In a cluster-randomized trial conducted in Gambian villages, Anna Roca and colleagues find that vaccination of children with pneumococcal conjugate vaccines reduced vaccine-type pneumococcal carriage even among nonvaccinated older children and adults.
Introduction of pneumococcal conjugate vaccines (PCVs) of limited valency is justified in Africa by the high burden of pneumococcal disease. Long-term beneficial effects of PCVs may be countered by serotype replacement. We aimed to determine the impact of PCV-7 vaccination on pneumococcal carriage in rural Gambia.
Methods and Findings
A cluster-randomized (by village) trial of the impact of PCV-7 on pneumococcal nasopharyngeal carriage was conducted in 21 Gambian villages between December 2003 to June 2008 (5,441 inhabitants in 2006). Analysis was complemented with data obtained before vaccination. Because efficacy of PCV-9 in young Gambian children had been shown, it was considered unethical not to give PCV-7 to young children in all of the study villages. PCV-7 was given to children below 30 mo of age and to those born during the trial in all study villages. Villages were randomized (older children and adults) to receive one dose of PCV-7 (11 vaccinated villages) or meningococcal serogroup C conjugate vaccine (10 control villages). Cross-sectional surveys (CSSs) to collect nasopharyngeal swabs were conducted before vaccination (2,094 samples in the baseline CSS), and 4–6, 12, and 22 mo after vaccination (1,168, 1,210, and 446 samples in CSS-1, -2, and -3, respectively).

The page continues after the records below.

Lemma run_tasks_loop_returns c fuel :
  forall s s',
    queue_ok s c -> run_tasks_loop fuel c s = Ok tt s' ->
    task_queue s' c = [] /\
    (forall p, p ∈ task_queue s c -> heap s' !! p = None) /\
    (forall p t pg, p ∈ task_queue s c -> heap s !! p = Some t ->
                    t_stack t = Some pg -> pg ∉ pages s').
Proof.
  induction fuel as [|fuel IH]; intros s s' Hok Hrun; [discriminate|].
  destruct (loop_step c fuel s Hok) as (s1 & Hpost & Hloop).
  rewrite Hloop in Hrun. clear Hloop.
  pose proof Hpost as (Hok1 & Hh & Hq & _ & Hpg & Hfree).
  assert (Hent : forall p, p ∈ task_queue s c ->
            exists t, heap s !! p = Some t /\ heap s1 !! p = task_after t /\
                      (is_Some (task_after t) -> p ∈ task_queue s1 c)).
  { intros p Hin. destruct Hok as [_ Hall]. rewrite Forall_forall in Hall.
    destruct (queued_ok_live _ _ _ (Hall p Hin)) as [t Ht]. exists t.
    split; [exact Ht|]. rewrite Hh, decide_True, Ht by done.
    split; [reflexivity|]. intros Hs. rewrite Hq. apply list_elem_of_filter.
    rewrite Hh, decide_True, Ht by done. done. }
  destruct (task_queue s1 c) as [|x1 q1] eqn:Hq1.
  - injection Hrun as <-. split; [exact Hq1|]. split.
    + intros p Hin. destruct (Hent p Hin) as (t & Ht & Ht1 & Hin1).
      destruct (task_after t) eqn:Ha; [|exact Ht1].
      exfalso. specialize (Hin1 (ltac:(eauto))). inversion Hin1.
    + intros p t pg Hin Ht Hs. destruct (Hent p Hin) as (t0 & Ht0 & Ht1 & Hin1).
      rewrite Ht in Ht0. injection Ht0 as <-.
      destruct (task_after t) eqn:Ha.
      * exfalso. specialize (Hin1 (ltac:(eauto))). inversion Hin1.
      * apply (Hfree p t pg); done.
  - rewrite <- Hq1 in *. clear x1 q1 Hq1.
    destruct (IH s1 s' Hok1 Hrun) as (He & Hgone & Hstack).
    destruct (run_tasks_loop_shrinks c fuel s1 Hok1) as [Hsub Hnone].
    rewrite Hrun in Hsub, Hnone. cbn [final] in Hsub, Hnone.
    split; [exact He|]. split.
    + intros p Hin. destruct (Hent p Hin) as (t & Ht & Ht1 & Hin1).
      destruct (task_after t) eqn:Ha; [apply Hgone, Hin1; eauto | apply Hnone, Ht1].
    + intros p t pg Hin Ht Hs. destruct (Hent p Hin) as (t0 & Ht0 & Ht1 & Hin1).
      rewrite Ht in Ht0. injection Ht0 as <-.
      destruct (task_after t) as [t'|] eqn:Ha.
      * apply (Hstack p t' pg); [apply Hin1; eauto | exact Ht1|].
        rewrite (task_after_stack _ _ Ha). exact Hs.
      * intros Hin'. apply Hsub in Hin'. revert Hin'. apply (Hfree p t pg); done.
Qed.

(** X4: [run_tasks] returns only with the processor's queue empty, and
    then every task that was in the queue at the start has been freed and
    the stack page it had has been released; a lookup by name on the
    processor finds nothing. *)
Theorem run_tasks_returns_empty (fuel c : nat) (s s' : sched) :
  queue_ok s c ->
  run_tasks fuel c s = Ok tt s' ->
  task_queue s' c = [] /\
  (forall p, p ∈ task_queue s c -> heap s' !! p = None) /\
  (forall p t pg, p ∈ task_queue s c -> heap s !! p = Some t ->
                  t_stack t = Some pg -> pg ∉ pages s') /\
  (forall name, get_task_by_name c name s' = Ok None s').
Proof.
  intros Hok Hrun. rewrite run_tasks_unfold in Hrun.
  destruct (run_tasks_loop fuel c _) as [[] s1|w s1] eqn:Hloop; [|discriminate].
  injection Hrun as <-.
  destruct (run_tasks_loop_returns c fuel
              (with_trace (trace s ++ signals_before c) s) s1 Hok Hloop)
    as (He & Hgone & Hstack).
  assert (Hq : task_queue (with_trace (trace s1 ++ signals_after c) s1) c = []) by exact He.
  split_and!; [exact Hq | exact Hgone | exact Hstack|].
  intros name. unfold get_task_by_name, bind, get_queue. rewrite Hq. reflexivity.
Qed.

(** ** A task that loops *)

Lemma run_tasks_loop_forever c p fuel :
  TASK_REPEAT_LOOP <> TASK_REPEAT_ONCE ->
  forall s t,
    queue_ok s c -> p ∈ task_queue s c -> heap s !! p = Some t ->
    t_repeat t = TASK_REPEAT_LOOP ->
    exists s' t' new,
      run_tasks_loop fuel c s = Stop OutOfFuel s' /\
      p ∈ task_queue s' c /\
      heap s' !! p = Some t' /\ t_repeat t' = TASK_REPEAT_LOOP /\
      trace s' = trace s ++ new /\
      count (is_call p) new =
        Nat.div2 (fuel + if decide (t_state t = TASK_STATE_SCHEDULED) then 1 else 0) /\
      count (is_kfree p) new = 0.
Proof.
  intros Hne. induction fuel as [|fuel IH]; intros s t Hok Hin Hp Hr.
  - exists s, t, []. cbn [run_tasks_loop]. unfold halt.
    rewrite app_nil_r. split_and!; try done.
    destruct (decide _); reflexivity.
  - destruct (loop_step c fuel s Hok) as (s1 & Hpost & Hloop).
    destruct (walk_post_entry s c s1 p t Hok Hpost Hin Hp)
      as (Hp1 & Hin1 & ev1 & Htr1 & Hc1 & Hk1 & _).
    pose proof Hpost as (Hok1 & _).
    assert (Hst : t_state t = TASK_STATE_SCHEDULED \/ t_state t = TASK_STATE_DONE).
    { destruct Hok as [_ Hall]. rewrite Forall_forall in Hall.
      specialize (Hall p Hin). unfold queued_ok in Hall. rewrite Hp in Hall. tauto. }
    rewrite count_calls_body in Hc1. rewrite count_kfree_body in Hk1.
    rewrite decide_False in Hk1 by (rewrite Hr; intros (_ & _ & ?); done).
    assert (Ha : exists t1, task_after t = Some t1 /\ t_repeat t1 = TASK_REPEAT_LOOP /\
                   (t_state t = TASK_STATE_SCHEDULED -> t_state t1 = TASK_STATE_DONE) /\
                   (t_state t = TASK_STATE_DONE -> t_state t1 = TASK_STATE_SCHEDULED)).
    { unfold task_after. destruct Hst as [Hst|Hst]; rewrite Hst.
      - exists (ran t). split_and!; try done; intros; discriminate.
      - apply Z.eqb_neq in Hne. rewrite Hr, Hne. exists (recycled t).
        unfold recycled. rewrite Hr, Z.eqb_refl. split_and!; try done;
          intros; discriminate. }
    destruct Ha as (t1 & Ha & Hr1 & Hsd & Hds).
    rewrite Ha in Hp1. specialize (Hin1 (ltac:(rewrite Ha; eauto))).
    rewrite Hloop. destruct (task_queue s1 c) as [|x1 q1] eqn:Hq1; [inversion Hin1|].
    rewrite <- Hq1 in *. clear x1 q1 Hq1.
    destruct (IH s1 t1 Hok1 Hin1 Hp1 Hr1)
      as (s' & t' & new & Hrun & Hin' & Hp' & Hr' & Htr' & Hc' & Hk').
    exists s', t', (ev1 ++ new). rewrite Hrun, Htr', Htr1, <- app_assoc, !count_app.
    split_and!; try done; [|lia].
    rewrite Hc1, Hc'. destruct Hst as [Hst|Hst].
    + rewrite (decide_True (P := p = p /\ _)) by done.
      rewrite (decide_False (P := t_state t1 = _)) by (rewrite (Hsd Hst); discriminate).
      rewrite (decide_True (P := t_state t = _)) by done.
      replace (S fuel + 1) with (S (S fuel)) by lia.
      rewrite Nat.add_0_r. reflexivity.
    + rewrite (decide_False (P := p = p /\ _)) by (rewrite Hst; intros [_ ?]; discriminate).
      rewrite (decide_True (P := t_state t1 = _)) by (apply Hds, Hst).
      rewrite (decide_False (P := t_state t = _)) by (rewrite Hst; discriminate).
      rewrite Nat.add_0_r, Nat.add_1_r. reflexivity.
Qed.

(** X5: with a SCHEDULED task of policy LOOP in its queue, [run_tasks]
    does not return, whatever the number of walks it is given: after [fuel]
    walks it is still looping, the task is still queued with policy LOOP,
    was never freed, and has been called once in every second walk. *)
Theorem loop_task_runs_forever (fuel c p : nat) (s : sched) (t : task) :
  TASK_REPEAT_LOOP <> TASK_REPEAT_ONCE ->
  queue_ok s c -> p ∈ task_queue s c -> heap s !! p = Some t ->
  t_state t = TASK_STATE_SCHEDULED -> t_repeat t = TASK_REPEAT_LOOP ->
  exists s' t',
    run_tasks fuel c s = Stop OutOfFuel s' /\
    p ∈ task_queue s' c /\
    heap s' !! p = Some t' /\ t_repeat t' = TASK_REPEAT_LOOP /\
    count (is_call p) (emitted (run_tasks fuel c) s) = Nat.div2 (S fuel) /\
    count (is_kfree p) (emitted (run_tasks fuel c) s) = 0.
Proof.
  intros Hne Hok Hin Hp Hst Hr.
  destruct (run_tasks_loop_forever c p fuel Hne
              (with_trace (trace s ++ signals_before c) s) t Hok Hin Hp Hr)
    as (s' & t' & new & Hrun & Hin' & Hp' & Hr' & Htr & Hc & Hk).
  exists s', t'.
  assert (Hrt : run_tasks fuel c s = Stop OutOfFuel s')
    by (rewrite run_tasks_unfold, Hrun; reflexivity).
  destruct (count_signals (is_call p) c) as [Hcb _]; [done|].
  destruct (count_signals (is_kfree p) c) as [Hkb _]; [done|].
  cbn [with_trace trace] in Htr. rewrite <- app_assoc in Htr.
  assert (Hem : emitted (run_tasks fuel c) s = signals_before c ++ new).
  { apply emitted_extends. rewrite Hrt. exact Htr. }
  rewrite Hem, !count_app, Hcb, Hkb, Hc, Hk, decide_True by done.
  split_and!; try done. rewrite Nat.add_1_r. reflexivity.
Qed.

(** ** Order of execution *)

Lemma called_app tr1 tr2 : called (tr1 ++ tr2) = called tr1 ++ called tr2.
Proof. apply omap_app. Qed.

Lemma called_body_events p c t :
  called (body_events p c t) =
    if bool_decide (t_state t = TASK_STATE_SCHEDULED) then [p] else [].
Proof.
  unfold body_events, run_events, destroy_events.
  destruct (t_state t); cbn;
    try reflexivity.
  - destruct (_ =? 0)%Z; reflexivity.
  - destruct (_ =? _)%Z; [|reflexivity]. destruct (t_stack t); reflexivity.
Qed.

Lemma called_walk_events s c l :
  called (walk_events s c l) = List.filter (is_scheduled s) l.
Proof.
  induction l as [|x l IH]; [reflexivity|].
  rewrite walk_events_cons, called_app, IH. cbn [List.filter].
  unfold is_scheduled at 2. destruct (heap s !! x) as [t|]; [|reflexivity].
  rewrite called_body_events. destruct (bool_decide _); reflexivity.
Qed.

Lemma called_signals c : called (signals_before c) = [] /\ called (signals_after c) = [].
Proof. unfold signals_before, signals_after. destruct (is_cpu_bsp c); done. Qed.

Lemma run_tasks_first_walk fuel c s :
  queue_ok s c ->
  exists rest,
    trace (final (run_tasks (S fuel) c s)) =
      trace s ++ signals_before c ++ walk_events s c (task_queue s c) ++ rest.
Proof.
  intros Hok. rewrite run_tasks_unfold.
  set (s0 := with_trace (trace s ++ signals_before c) s).
  destruct (loop_step c fuel s0 Hok) as (s1 & Hpost & Hloop).
  destruct Hpost as (_ & _ & _ & Htr & _).
  assert (Htr1 : trace s1 = trace s ++ signals_before c
                            ++ walk_events s c (task_queue s c)).
  { rewrite Htr. unfold s0; cbn. rewrite <- app_assoc. reflexivity. }
  rewrite Hloop. destruct (task_queue s1 c) as [|x q].
  - exists (signals_after c). cbn. rewrite Htr1, <- !app_assoc. reflexivity.
  - destruct (run_tasks_loop_legal fuel c s1) as (new & Hnew & _).
    destruct (run_tasks_loop fuel c s1) as [[] s2|w s2]; cbn in *.
    + exists (new ++ signals_after c). rewrite Hnew, Htr1, <- !app_assoc. reflexivity.
    + exists new. rewrite Hnew, Htr1, <- !app_assoc. reflexivity.
Qed.

(** X6: the run loop serves its queue first in, first out: the first task
    functions [run_tasks] calls are those of the SCHEDULED entries of the
    queue, in queue order, which is the order of submission. *)
Theorem run_tasks_fifo (fuel c : nat) (s : sched) :
  queue_ok s c ->
  1 <= fuel ->
  exists rest,
    called (emitted (run_tasks fuel c) s)
      = List.filter (is_scheduled s) (task_queue s c) ++ rest.
Proof.
  intros Hok Hfuel. destruct fuel as [|fuel]; [lia|].
  destruct (run_tasks_first_walk fuel c s Hok) as (rest & Htr).
  rewrite (emitted_extends _ _ _ Htr), !called_app, called_walk_events.
  rewrite (proj1 (called_signals c)). eauto.
Qed.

A time trend analysis showed a marked fall in the prevalence of vaccine-type pneumococcal carriage in all age groups following vaccination (from 23.7% and 26.8% in the baseline CSS to 7.1% and 8.5% in CSS-1, in vaccinated and control villages, respectively). The prevalence of vaccine-type pneumococcal carriage was lower in vaccinated than in control villages among older children (5 y to <15 y of age) and adults (≥15 y of age) at CSS-2 (odds ratio [OR] = 0.15 [95% CI 0.04–0.57] and OR = 0.32 [95% CI 0.10–0.98], respectively) and at CSS-3 (OR = 0.37 [95% CI 0.15–0.90] for older children, and 0% versus 7.6% for adults in vaccinated and control villages, respectively). Differences in the prevalence of non-vaccine-type pneumococcal carriage between vaccinated and control villages were small.
Vaccination of Gambian children reduced vaccine-type pneumococcal carriage across all age groups, indicating a “herd effect” in non-vaccinated older children and adults. No significant serotype replacement was detected.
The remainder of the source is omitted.